S Bengi wrote:
You want a nitrogen fixer/legume, this should be 90% at establishment and then culled/dieback to 25% at maturity
In the tropics, the possibilities are endless. Pigeon pea was mentioned earlier in the thread. Now, I don't know which legumes you have in India, but I can give you an idea of the diversity by telling you about the Caribbean ones I know.
The most ubiquitous tree in the Dominican countryside is known as the "fence post tree' (Gliricidia sepium
). Literally every barbed wire fence uses this for the posts, because all you have to do is cut vertical limbs off an existing fence post tree, set them as fence posts, and most of them will take root and become trees themselves. As a secondary use, farmers will also cut its leafy boughs for cattle feed.

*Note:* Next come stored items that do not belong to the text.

(** The same bound on the loop that looks for a page with items. *)
Lemma fill_loop_returns p :
  pages_ok p → ∃ p', (∀ fuel, (pages_left p < fuel)%nat → fill_loop fuel p = Some p') ∧
    (length (requests p') ≤ length (requests p) + pages_left p)%nat ∧ pages_ok p'.
Proof.
  remember (pages_left p) as n eqn:En. revert p En.
  induction n as [n IH] using lt_wf_ind. intros p -> Hok.
  pose proof (next_page_progress p Hok) as Hp.
  destruct (next_page p) as [p1 [[[|x batch]|]|e]] eqn:Ep; destruct Hp as (Hok1 & Hs1 & sent & Hreq & Hle & Hlen).
  - destruct (IH (pages_left p1) ltac:(lia) p1 eq_refl Hok1) as (p' & Hrun & Hsent & Hok').
    exists p'. split; [|split; [rewrite Hreq, length_app in Hsent; lia|done]].
    intros [|fuel] ?; [lia|]. cbn. rewrite Ep. apply Hrun. lia.
  - eexists. split; [intros [|fuel] ?; [lia|]; cbn; by rewrite Ep|].
    cbn. split; [rewrite Hreq, length_app; lia|]. by destruct Hok1.
  - eexists. split; [intros [|fuel] ?; [lia|]; cbn; by rewrite Ep|].
    split; [rewrite Hreq, length_app; lia|done].
  - eexists. split; [intros [|fuel] ?; [lia|]; cbn; by rewrite Ep|].
    split; [rewrite Hreq, length_app; lia|done].
Qed.

(** A paginator as one of the four factories makes it. *)
Definition made p : Prop :=
  (∃ endpoint initial_cursor end_cursor, cursor_pages endpoint initial_cursor end_cursor = Ok p) ∨
  (∃ endpoint limit resume, keyset_pages endpoint limit resume = Ok p) ∨
  (∃ endpoint limit resume, numbered_pages endpoint limit resume = Ok p) ∨
  (∃ endpoint limit max_offset start_offset,
     0 ≤ limit ∧ is_u64 max_offset ∧ 0 ≤ start_offset ∧
     offset_pages endpoint limit max_offset start_offset = Ok p).

(** At most so many requests: 1000, or what fits below the offset's cap. *)
Definition page_bound p : nat :=
  match strategy_ p with
  | by_offset => S (Z.to_nat (max_offset_ p / limit_ p))
  | _ => 1000
  end.

Lemma made_ok p : made p → pages_ok p ∧ (pages_left p ≤ page_bound p)%nat ∧ requests p = [].
Proof.
  unfold made, cursor_pages, keyset_pages, numbered_pages, offset_pages, new_paginator.
  intros [(? & ? & ? & E)|[(? & ? & ? & E)|[(? & ? & resume & E)|(e & limit & max & start & Hl & Hm & Hs & E)]]];
    apply bind_Ok in E as (q & Hq & E); apply bind_Ok in Hq as ([] & Hr & Hq); injection Hq as <-;
    injection E as <-; cbn in Hr.
  - split; [by constructor|]. split; [|done]. unfold pages_left, page_bound, max_pages. cbn. lia.
  - split; [by constructor|]. split; [|done]. unfold pages_left, page_bound, max_pages. cbn.
    destruct (r_exhausted _); lia.
  - split; [by constructor|]. split; [|done]. unfold pages_left, page_bound, max_pages. cbn.
    destruct (r_exhausted resume); lia.
  - apply require_Ok in Hr. bools. unfold is_u64 in Hm. split; [|split; [|done]].
    + constructor; cbn; try done. intros _. split_and!; [lia|lia|lia|]. intros ?%Z.ltb_ge. lia.
    + unfold pages_left, page_bound. cbn. destruct (max <? start); [lia|].
      pose proof (Z.div_le_mono (max - start) max limit). lia.
Qed.

Lemma collect_returns p max_items :
  made p → ∃ p' r, ∀ fuel, (page_bound p < fuel)%nat → collect fuel max_items p = Some (p', r).
Proof.
  intros (Hok & Hle & _)%made_ok. destruct (collect_loop_returns [] max_items p Hok) as (p' & r & Hrun & _).
  exists p', r. intros fuel ?. apply Hrun. lia.
Qed.

(** Draining a paginator ends.  Whatever the server answers, [collect] on a
    paginator of any strategy returns, after at most 1000 requests, or for
    offsets one more than the pages that fit below the cap. *)
Lemma collect_terminates p max_items :
  made p → ∃ p' r,
    (∀ fuel, (page_bound p < fuel)%nat → collect fuel max_items p = Some (p', r)) ∧
    (length (requests p') ≤ page_bound p)%nat.
Proof.
  intros (Hok & Hle & Hr)%made_ok. destruct (collect_loop_returns [] max_items p Hok) as (p' & r & Hrun & Hsent).
  exists p', r. rewrite Hr in Hsent. split; [intros fuel ?; apply Hrun; lia|cbn in Hsent; lia].
Qed.
End Termination.

(** ** Cursors are requested once *)
Section Cursors.
Context {T : Type} `{Fetch T}.
Implicit Types p : Paginator T.

Definition next_pages (n : nat) p : Paginator T := Nat.iter n (λ p, (next_page p).1) p.

Definition by_cursors p : Prop := strategy_ p = by_cursor ∨ strategy_ p = by_keyset.

(** The cursors requested so far. *)
Definition sent_cursors p : list string := r_cursor <$> requests p.

Record cursors_ok (end_cursor : string) p : Prop := {
  cursors_strategy : by_cursors p;
  cursors_end : end_cursor_ (cursors_ p) = end_cursor;
  cursors_count : Z.of_nat (length (requests p)) = pages_started (cursors_ p);
  cursors_bound : pages_started (cursors_ p) ≤ max_pages;
  cursors_distinct : NoDup (sent_cursors p);
  cursors_seen i c : sent_cursors p !! i = Some c →
    (i = 0%nat ∧ c = "" ∧ strategy_ p = by_keyset) ∨ (c ≠ "" ∧ c ≠ end_cursor ∧ c ∈ seen_cursors_ (cursors_ p));
  cursors_first : first_page_without_cursor_ (cursors_ p) = true →
    requests p = [] ∧ cursor_ (cursors_ p) = "" ∧ strategy_ p = by_keyset }.

Definition page_begun (c : OpaqueCursorPagination) : OpaqueCursorPagination :=
  MkCursors (cursor_ c) (end_cursor_ c) false (pages_started c) (seen_cursors_ c).

(** The four ends of [begin_page]. *)
Lemma begin_page_cases c c' r :
  begin_page c = (c', r) →
  (r ≠ Ok true ∧ c' = page_begun c) ∨
  (r = Ok true ∧ pages_started c < max_pages ∧
   c' = MkCursors (cursor_ c) (end_cursor_ c) false (u64 (pages_started c + 1))
          (if first_page_without_cursor_ c then seen_cursors_ c else {[cursor_ c]} ∪ seen_cursors_ c) ∧
   (first_page_without_cursor_ c = false →
    cursor_ c ≠ "" ∧ cursor_ c ≠ end_cursor_ c ∧ cursor_ c ∉ seen_cursors_ c)).
Proof.
  intros E. change (begin_page c) with
    (if negb (first_page_without_cursor_ c) && at_end c then (page_begun c, Ok false)
     else if max_pages <=? pages_started c then
       (page_begun c, Throw (runtime_error "opaque cursor pagination exceeded 1000 pages"))
     else if negb (first_page_without_cursor_ c) && bool_decide (cursor_ c ∈ seen_cursors_ c) then
       (page_begun c, Throw (runtime_error "opaque cursor pagination cycle detected"))
     else (MkCursors (cursor_ c) (end_cursor_ c) false (u64 (pages_started c + 1))
       (if first_page_without_cursor_ c then seen_cursors_ c else {[cursor_ c]} ∪ seen_cursors_ c), Ok true)) in E.
  destruct (negb _ && at_end c) eqn:Eend; [injection E as <- <-; by left|].
  destruct (Z.leb_spec max_pages (pages_started c)); [injection E as <- <-; by left|].
  destruct (negb _ && bool_decide _) eqn:Ecyc; injection E as <- <-; [by left|right].
  split_and!; [done..|]. intros Hf. rewrite Hf in Eend, Ecyc. unfold at_end in Eend. cbn in *. by bools.
Qed.

Lemma begin_page_stops e p c r :
  cursors_ok e p → begin_page (cursors_ p) = (c, r) → r ≠ Ok true → cursors_ok e (set_cursors c p).
Proof.
  intros [Hs He Hn Hb Hd Hseen Hf] [[_ ->]|[? _]]%begin_page_cases Hr; [|done]. by constructor.
Qed.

In the open pastures, the most wide-spreading shade tree is the monkey pod (Albizia saman
). Besides providing shade (valuable in the tropics), it is also the best quality local wood for furniture (except for mahogany, which is expensive and mainly for export). I have seen cow pats full of monkey pod seedlings (I have attached a picture), which tells me that its pods are another cattle feed.

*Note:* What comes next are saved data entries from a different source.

(* ===== verification/MarketTime.v ===== *)
(** * Market times
    (src/market_time.cpp, market_time.hpp)

    Timestamps of the form 2024-01-31T23:59:59.123Z, the hours of New York by
    which hourly markets are named, and the aligned starts of interval markets.
    [gmtime_r] is the library function, for times whose year is an [int];
    arithmetic on [unsigned] wraps, that on [int] is exact for the years a
    timestamp of four digits or a clock can have. *)
From Stdlib Require Import Ascii String.
From S2P Require Import Prelude Text.

#[local] Open Scope Z_scope.

(** ** The calendar *)

Definition u32 (z : Z) : Z := z mod 2 ^ 32.

Definition days_from_civil (year month day : Z) : Z :=
  let year := if month <=? 2 then year - 1 else year in
  let era := Z.quot (if 0 <=? year then year else year - 399) 400 in
  let year_of_era := u32 (year - era * 400) in
  let day_of_year :=
    u32 (u32 (153 * u32 (month + (if 2 <? month then -3 else 9)) + 2) / 5 + day - 1) in
  let day_of_era := u32 (year_of_era * 365 + year_of_era / 4 - year_of_era / 100 + day_of_year) in
  era * 146097 + day_of_era - 719468.

Definition civil_epoch (year month day hour minute second : Z) : Z :=
  days_from_civil year month day * 86400 + u32 (hour * 3600) + u32 (minute * 60) + second.

Definition leap_year (year : Z) : bool :=
  (Z.rem year 4 =? 0) && (negb (Z.rem year 100 =? 0) || (Z.rem year 400 =? 0)).

Definition month_days : list Z := [0; 31; 28; 31; 30; 31; 30; 31; 31; 30; 31; 30; 31].
Definition days_in_month (year month : Z) : Z :=
  if (month =? 2) && leap_year year then 29 else nth (Z.to_nat month) month_days 0.

Definition weekday (year month day : Z) : Z :=
  let value := Z.rem (days_from_civil year month day + 4) 7 in
  if value <? 0 then value + 7 else value.

(** [gmtime_r] of the standard library: the civil date and hour of a number of
    seconds. *)
Record tm := MkTm { tm_year : Z; tm_mon : Z; tm_mday : Z; tm_hour : Z }.

Definition civil_from_days (days : Z) : Z * Z * Z :=
  let z := days + 719468 in
  let era := z / 146097 in
  let day_of_era := z mod 146097 in
  let year_of_era := (day_of_era - day_of_era / 1460 + day_of_era / 36524 - day_of_era / 146096) / 365 in
  let day_of_year := day_of_era - (365 * year_of_era + year_of_era / 4 - year_of_era / 100) in
  let mp := (5 * day_of_year + 2) / 153 in
  let month := if mp <? 10 then mp + 3 else mp - 9 in
  (year_of_era + era * 400 + (if month <=? 2 then 1 else 0), month, day_of_year - (153 * mp + 2) / 5 + 1).

Definition gmtime_r (seconds : Z) : tm :=
  let '(year, month, day) := civil_from_days (seconds / 86400) in
  MkTm (year - 1900) (month - 1) day (seconds mod 86400 / 3600).

(** [static_cast<int64_t>] *)
Definition i64 (z : Z) : Z := (z + 2 ^ 63) mod 2 ^ 64 - 2 ^ 63.

Definition new_york_utc_offset (unix_seconds : Z) : Z :=
  let year := tm_year (gmtime_r (i64 unix_seconds)) + 1900 in
  let second_sunday := 1 + Z.rem (7 - weekday year 3 1) 7 + 7 in
  let first_sunday := 1 + Z.rem (7 - weekday year 11 1) 7 in
  let dst_start := civil_epoch year 3 second_sunday 7 0 0 in
  let dst_end := civil_epoch year 11 first_sunday 6 0 0 in
  if (u64 dst_start <=? unix_seconds) && (unix_seconds <? u64 dst_end) then -4 * 3600 else -5 * 3600.

(** ** Timestamps *)

Fixpoint read_digits (cs : list ascii) (result : Z) : option Z :=
  match cs with
  | [] => Some result
  | c :: cs => if is_decimal c then read_digits cs (u32 (result * 10 + decimal_digit c)) else None
  end.

Definition parse_digits (value : list ascii) (offset count : nat) : option Z :=
  if bool_decide (length value < offset + count)%nat then None
  else read_digits (take count (drop offset value)) 0.

Definition char_is (value : list ascii) (i : nat) (c : ascii) : bool := bool_decide (value !! i = Some c).

Definition well_punctuated (value : list ascii) : bool :=
  negb (bool_decide (length value < 20)%nat) && char_is value 4 "-" && char_is value 7 "-" &&
  char_is value 10 "T" && char_is value 13 ":" && char_is value 16 ":" &&
  bool_decide (last value = Some "Z"%char).

(** The fraction of a second; [None] is the code's [return 0]. *)
Definition parse_fraction (value : list ascii) : option Z :=
  if char_is value 19 "." then
    let fraction_size := (length value - 21)%nat in
    if bool_decide (fraction_size = O) then None
    else if negb (forallb is_decimal (take fraction_size (drop 20 value))) then None
    else
      let parsed_digits := Nat.min 3 fraction_size in
      milliseconds ← parse_digits value 20 parsed_digits;
      Some (if bool_decide (parsed_digits = 1%nat) then milliseconds * 100
            else if bool_decide (parsed_digits = 2%nat) then milliseconds * 10 else milliseconds)
  else if negb (char_is value 19 "Z") || negb (bool_decide (length value = 20%nat)) then None
  else Some 0.

Definition parse_iso8601 (value : list ascii) : option Z :=
  if negb (well_punctuated value) then None else
  year ← parse_digits value 0 4;
  month ← parse_digits value 5 2;
  day ← parse_digits value 8 2;
  hour ← parse_digits value 11 2;
  minute ← parse_digits value 14 2;
  second ← parse_digits value 17 2;
  if (year <? 1970) || (month <? 1) || (12 <? month) || (day <? 1) ||
     (days_in_month year month <? day) || (23 <? hour) || (59 <? minute) || (59 <? second)
  then None else
  milliseconds ← parse_fraction value;
  let epoch := civil_epoch year month day hour minute second in
  if (epoch <? 0) || ((u64_max - milliseconds) / 1000 <? epoch) then None
  else Some (u64 (epoch * 1000 + milliseconds)).

Definition parse_iso8601_ms (value : string) : Z := default 0 (parse_iso8601 (chars value)).

(** ** Names and starts of markets *)

Definition months : list string :=
  ["january"; "february"; "march"; "april"; "may"; "june"; "july"; "august"; "september"; "october";
   "november"; "december"].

Then there is West Indian locust (Hymenea courbaril
). A local person told me it was "algarroba
," which means carob, and I did indeed find that the powder inside its pods could be used like carob. (The real carob (Ceratonia siliqua
) is also a legume.)
We have the tamarind (Tamarindus indica
), whose scientific name tells me that you have it in India, too -- so you surely know about its tart pulp, which, I now see in Wikipedia's table, is especially rich in Thiamine (that is, vitamin B1).
And that's just the trees! My point being that if you choose carefully, the legumes you put in for nitrogen fixation can serve additional purposes over and above that.